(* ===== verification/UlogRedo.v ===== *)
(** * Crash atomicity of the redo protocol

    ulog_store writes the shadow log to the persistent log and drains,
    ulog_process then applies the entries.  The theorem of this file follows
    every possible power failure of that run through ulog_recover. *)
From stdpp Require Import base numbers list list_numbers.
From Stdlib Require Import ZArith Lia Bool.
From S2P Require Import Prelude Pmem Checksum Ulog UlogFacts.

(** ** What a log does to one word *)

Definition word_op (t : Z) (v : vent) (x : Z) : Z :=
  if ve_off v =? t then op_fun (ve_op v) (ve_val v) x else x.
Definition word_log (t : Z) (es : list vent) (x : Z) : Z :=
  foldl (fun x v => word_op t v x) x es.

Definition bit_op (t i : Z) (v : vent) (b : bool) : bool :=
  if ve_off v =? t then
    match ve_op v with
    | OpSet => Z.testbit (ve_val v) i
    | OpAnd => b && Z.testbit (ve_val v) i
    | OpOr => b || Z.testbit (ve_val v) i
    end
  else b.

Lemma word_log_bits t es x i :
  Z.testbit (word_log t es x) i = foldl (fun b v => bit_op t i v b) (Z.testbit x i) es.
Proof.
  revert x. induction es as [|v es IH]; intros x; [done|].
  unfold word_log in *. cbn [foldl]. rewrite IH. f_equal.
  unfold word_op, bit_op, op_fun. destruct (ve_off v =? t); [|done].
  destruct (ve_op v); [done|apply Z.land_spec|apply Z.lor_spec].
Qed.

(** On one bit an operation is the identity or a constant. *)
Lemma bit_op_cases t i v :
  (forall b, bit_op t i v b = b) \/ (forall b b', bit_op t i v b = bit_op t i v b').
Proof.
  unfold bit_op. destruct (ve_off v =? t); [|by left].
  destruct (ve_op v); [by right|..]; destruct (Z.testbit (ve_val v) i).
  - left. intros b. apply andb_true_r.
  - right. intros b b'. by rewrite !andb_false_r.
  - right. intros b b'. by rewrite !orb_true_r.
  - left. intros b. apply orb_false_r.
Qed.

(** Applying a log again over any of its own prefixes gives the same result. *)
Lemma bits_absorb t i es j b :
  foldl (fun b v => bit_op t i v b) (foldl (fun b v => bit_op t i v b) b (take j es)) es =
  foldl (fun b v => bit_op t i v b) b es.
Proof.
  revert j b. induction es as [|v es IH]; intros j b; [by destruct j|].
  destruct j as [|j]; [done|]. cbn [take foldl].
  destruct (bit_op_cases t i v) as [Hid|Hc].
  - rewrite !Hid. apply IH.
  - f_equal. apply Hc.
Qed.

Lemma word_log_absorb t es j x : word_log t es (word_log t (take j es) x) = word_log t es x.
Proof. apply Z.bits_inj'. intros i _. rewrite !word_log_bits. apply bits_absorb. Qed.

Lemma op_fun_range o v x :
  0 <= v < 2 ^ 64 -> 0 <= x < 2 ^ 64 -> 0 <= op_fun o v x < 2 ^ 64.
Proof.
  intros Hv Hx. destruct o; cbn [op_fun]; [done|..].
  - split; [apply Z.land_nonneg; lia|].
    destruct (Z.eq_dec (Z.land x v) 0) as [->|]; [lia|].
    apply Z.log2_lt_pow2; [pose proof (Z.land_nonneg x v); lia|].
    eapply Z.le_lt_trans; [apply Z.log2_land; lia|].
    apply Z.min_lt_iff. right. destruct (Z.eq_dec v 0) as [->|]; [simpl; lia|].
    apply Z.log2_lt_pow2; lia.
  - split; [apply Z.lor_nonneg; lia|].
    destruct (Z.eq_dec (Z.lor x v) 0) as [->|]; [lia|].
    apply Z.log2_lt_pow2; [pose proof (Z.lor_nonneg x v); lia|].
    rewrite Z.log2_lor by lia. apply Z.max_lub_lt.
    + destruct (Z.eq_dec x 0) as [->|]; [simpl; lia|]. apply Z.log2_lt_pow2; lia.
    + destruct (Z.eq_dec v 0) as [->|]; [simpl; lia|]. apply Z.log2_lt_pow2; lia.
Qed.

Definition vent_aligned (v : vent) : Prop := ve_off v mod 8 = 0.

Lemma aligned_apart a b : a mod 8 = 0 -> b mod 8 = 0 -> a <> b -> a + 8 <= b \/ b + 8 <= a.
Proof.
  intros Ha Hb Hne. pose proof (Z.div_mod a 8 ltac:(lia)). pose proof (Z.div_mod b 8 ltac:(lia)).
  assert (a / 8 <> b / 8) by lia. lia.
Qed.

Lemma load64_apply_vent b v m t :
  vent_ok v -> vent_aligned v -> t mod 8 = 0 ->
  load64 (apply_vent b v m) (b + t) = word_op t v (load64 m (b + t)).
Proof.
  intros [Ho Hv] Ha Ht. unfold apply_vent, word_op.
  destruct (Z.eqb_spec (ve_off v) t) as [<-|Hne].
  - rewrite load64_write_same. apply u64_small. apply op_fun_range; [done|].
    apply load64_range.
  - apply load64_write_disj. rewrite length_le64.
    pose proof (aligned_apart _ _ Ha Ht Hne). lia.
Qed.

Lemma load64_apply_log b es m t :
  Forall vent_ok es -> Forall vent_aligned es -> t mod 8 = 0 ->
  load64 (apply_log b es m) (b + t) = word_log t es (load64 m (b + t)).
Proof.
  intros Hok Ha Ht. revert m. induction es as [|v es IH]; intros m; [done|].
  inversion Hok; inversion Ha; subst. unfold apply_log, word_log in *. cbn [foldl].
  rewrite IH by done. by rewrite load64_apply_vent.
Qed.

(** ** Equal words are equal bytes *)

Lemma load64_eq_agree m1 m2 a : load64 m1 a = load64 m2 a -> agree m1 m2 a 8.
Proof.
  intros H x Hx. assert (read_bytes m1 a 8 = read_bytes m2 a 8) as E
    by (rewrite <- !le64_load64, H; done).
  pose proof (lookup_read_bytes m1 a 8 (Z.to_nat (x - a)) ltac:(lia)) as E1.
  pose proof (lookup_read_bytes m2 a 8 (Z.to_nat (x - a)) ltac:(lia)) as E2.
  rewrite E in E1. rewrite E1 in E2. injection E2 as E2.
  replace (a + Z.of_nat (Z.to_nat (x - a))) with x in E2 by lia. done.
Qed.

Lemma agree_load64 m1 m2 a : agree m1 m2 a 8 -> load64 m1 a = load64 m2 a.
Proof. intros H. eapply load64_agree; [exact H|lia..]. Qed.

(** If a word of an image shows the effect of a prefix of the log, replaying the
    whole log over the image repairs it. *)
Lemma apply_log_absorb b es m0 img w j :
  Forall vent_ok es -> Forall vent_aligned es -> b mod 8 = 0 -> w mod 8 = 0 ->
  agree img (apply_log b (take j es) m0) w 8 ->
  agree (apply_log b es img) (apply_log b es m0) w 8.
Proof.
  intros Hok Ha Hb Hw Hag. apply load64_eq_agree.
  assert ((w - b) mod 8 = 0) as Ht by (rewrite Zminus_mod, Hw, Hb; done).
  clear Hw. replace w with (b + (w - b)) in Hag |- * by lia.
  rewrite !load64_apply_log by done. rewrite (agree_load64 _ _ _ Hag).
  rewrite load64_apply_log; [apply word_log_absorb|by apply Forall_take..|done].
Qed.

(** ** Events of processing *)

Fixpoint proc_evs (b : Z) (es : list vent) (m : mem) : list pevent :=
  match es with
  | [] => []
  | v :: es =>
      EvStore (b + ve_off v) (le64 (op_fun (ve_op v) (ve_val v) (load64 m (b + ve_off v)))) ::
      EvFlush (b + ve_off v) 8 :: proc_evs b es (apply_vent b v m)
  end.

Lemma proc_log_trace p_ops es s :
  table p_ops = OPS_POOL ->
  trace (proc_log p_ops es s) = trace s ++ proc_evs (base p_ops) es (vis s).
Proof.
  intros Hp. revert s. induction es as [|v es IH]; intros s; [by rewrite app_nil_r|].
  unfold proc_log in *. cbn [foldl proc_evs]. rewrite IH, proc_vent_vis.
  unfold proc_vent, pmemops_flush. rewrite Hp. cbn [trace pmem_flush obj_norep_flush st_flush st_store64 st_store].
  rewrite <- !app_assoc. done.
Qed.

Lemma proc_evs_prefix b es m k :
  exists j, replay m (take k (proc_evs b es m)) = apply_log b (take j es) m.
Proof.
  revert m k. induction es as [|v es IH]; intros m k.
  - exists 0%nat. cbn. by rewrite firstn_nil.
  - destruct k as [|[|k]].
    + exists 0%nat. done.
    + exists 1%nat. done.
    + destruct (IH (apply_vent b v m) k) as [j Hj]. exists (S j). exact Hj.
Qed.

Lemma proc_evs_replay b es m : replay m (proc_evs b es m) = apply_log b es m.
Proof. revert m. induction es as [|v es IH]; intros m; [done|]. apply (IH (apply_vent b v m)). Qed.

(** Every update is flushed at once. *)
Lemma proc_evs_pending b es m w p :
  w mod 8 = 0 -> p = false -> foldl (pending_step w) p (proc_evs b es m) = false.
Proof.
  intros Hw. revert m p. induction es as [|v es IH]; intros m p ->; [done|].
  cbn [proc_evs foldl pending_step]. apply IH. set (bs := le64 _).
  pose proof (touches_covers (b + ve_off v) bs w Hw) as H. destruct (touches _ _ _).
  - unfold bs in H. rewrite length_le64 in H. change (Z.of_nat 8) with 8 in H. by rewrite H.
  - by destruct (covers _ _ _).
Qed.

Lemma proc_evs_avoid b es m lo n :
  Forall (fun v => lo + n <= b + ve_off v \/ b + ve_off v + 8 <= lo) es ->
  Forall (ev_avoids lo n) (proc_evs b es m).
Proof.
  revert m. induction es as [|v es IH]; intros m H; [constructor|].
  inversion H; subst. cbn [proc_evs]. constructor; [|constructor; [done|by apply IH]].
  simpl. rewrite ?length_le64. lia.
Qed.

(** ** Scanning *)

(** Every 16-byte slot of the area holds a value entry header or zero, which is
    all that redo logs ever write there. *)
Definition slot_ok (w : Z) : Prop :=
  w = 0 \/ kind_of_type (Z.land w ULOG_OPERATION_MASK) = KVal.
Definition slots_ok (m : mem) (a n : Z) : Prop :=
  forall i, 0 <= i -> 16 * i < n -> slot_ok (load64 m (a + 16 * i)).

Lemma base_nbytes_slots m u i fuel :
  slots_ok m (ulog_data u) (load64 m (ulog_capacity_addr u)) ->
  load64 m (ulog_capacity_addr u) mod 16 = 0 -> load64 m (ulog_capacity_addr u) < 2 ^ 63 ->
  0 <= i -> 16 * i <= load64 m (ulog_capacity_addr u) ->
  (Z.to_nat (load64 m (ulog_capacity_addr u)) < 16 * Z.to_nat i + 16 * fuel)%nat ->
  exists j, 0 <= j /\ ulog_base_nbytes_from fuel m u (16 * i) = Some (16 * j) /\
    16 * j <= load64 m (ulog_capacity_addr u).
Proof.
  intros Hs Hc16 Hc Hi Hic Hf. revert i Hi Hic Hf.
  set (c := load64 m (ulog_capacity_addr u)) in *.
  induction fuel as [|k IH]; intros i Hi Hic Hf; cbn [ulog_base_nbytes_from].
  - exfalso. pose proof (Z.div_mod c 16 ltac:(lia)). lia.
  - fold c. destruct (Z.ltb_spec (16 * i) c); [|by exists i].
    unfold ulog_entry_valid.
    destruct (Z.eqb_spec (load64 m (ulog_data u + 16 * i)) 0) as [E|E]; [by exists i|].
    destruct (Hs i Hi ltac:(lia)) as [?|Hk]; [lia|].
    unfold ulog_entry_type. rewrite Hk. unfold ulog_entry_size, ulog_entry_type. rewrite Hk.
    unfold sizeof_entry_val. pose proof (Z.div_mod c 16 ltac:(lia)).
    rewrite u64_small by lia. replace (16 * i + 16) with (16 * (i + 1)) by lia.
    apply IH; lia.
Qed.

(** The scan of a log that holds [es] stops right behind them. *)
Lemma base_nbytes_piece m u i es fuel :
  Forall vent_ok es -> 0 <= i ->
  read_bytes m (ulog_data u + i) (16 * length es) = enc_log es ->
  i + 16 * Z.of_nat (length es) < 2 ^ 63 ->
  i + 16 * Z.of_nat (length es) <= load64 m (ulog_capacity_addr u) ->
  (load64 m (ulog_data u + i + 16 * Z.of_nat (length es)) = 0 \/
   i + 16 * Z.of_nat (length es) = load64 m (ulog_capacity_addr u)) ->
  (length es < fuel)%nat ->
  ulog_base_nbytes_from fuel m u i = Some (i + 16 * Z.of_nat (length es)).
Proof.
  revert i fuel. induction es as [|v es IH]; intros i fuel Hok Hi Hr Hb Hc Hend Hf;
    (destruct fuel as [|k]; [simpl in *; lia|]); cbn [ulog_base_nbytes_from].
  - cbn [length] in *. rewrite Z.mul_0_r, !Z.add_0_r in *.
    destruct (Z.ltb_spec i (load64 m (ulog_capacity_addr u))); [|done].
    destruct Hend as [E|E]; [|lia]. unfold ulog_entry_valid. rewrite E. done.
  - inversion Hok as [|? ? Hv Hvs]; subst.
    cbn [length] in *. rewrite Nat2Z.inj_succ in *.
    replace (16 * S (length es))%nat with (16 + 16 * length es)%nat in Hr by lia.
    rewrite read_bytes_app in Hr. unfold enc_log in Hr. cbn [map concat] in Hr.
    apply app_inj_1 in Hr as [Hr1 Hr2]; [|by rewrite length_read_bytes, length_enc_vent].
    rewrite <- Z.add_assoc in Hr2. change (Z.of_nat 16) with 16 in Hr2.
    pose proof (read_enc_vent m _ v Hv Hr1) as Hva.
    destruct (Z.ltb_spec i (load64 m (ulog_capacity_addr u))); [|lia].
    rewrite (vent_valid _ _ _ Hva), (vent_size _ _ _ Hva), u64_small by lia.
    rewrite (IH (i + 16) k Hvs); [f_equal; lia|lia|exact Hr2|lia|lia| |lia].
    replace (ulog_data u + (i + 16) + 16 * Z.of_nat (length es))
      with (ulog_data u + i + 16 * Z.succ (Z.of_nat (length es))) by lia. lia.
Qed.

YOUR GOAL →
Copy every line of the listing that contains the word "revert".

YOUR SOLUTION →
  revert x. induction es as [|v es IH]; intros x; [done|].
  revert j b. induction es as [|v es IH]; intros j b; [by destruct j|].
  intros Hok Ha Ht. revert m. induction es as [|v es IH]; intros m; [done|].
  intros Hp. revert s. induction es as [|v es IH]; intros s; [by rewrite app_nil_r|].
  revert m k. induction es as [|v es IH]; intros m k.
Proof. revert m. induction es as [|v es IH]; intros m; [done|]. apply (IH (apply_vent b v m)). Qed.
  intros Hw. revert m p. induction es as [|v es IH]; intros m p ->; [done|].
  revert m. induction es as [|v es IH]; intros m H; [constructor|].
  intros Hs Hc16 Hc Hi Hic Hf. revert i Hi Hic Hf.
  revert i fuel. induction es as [|v es IH]; intros i fuel Hok Hi Hr Hb Hc Hend Hf;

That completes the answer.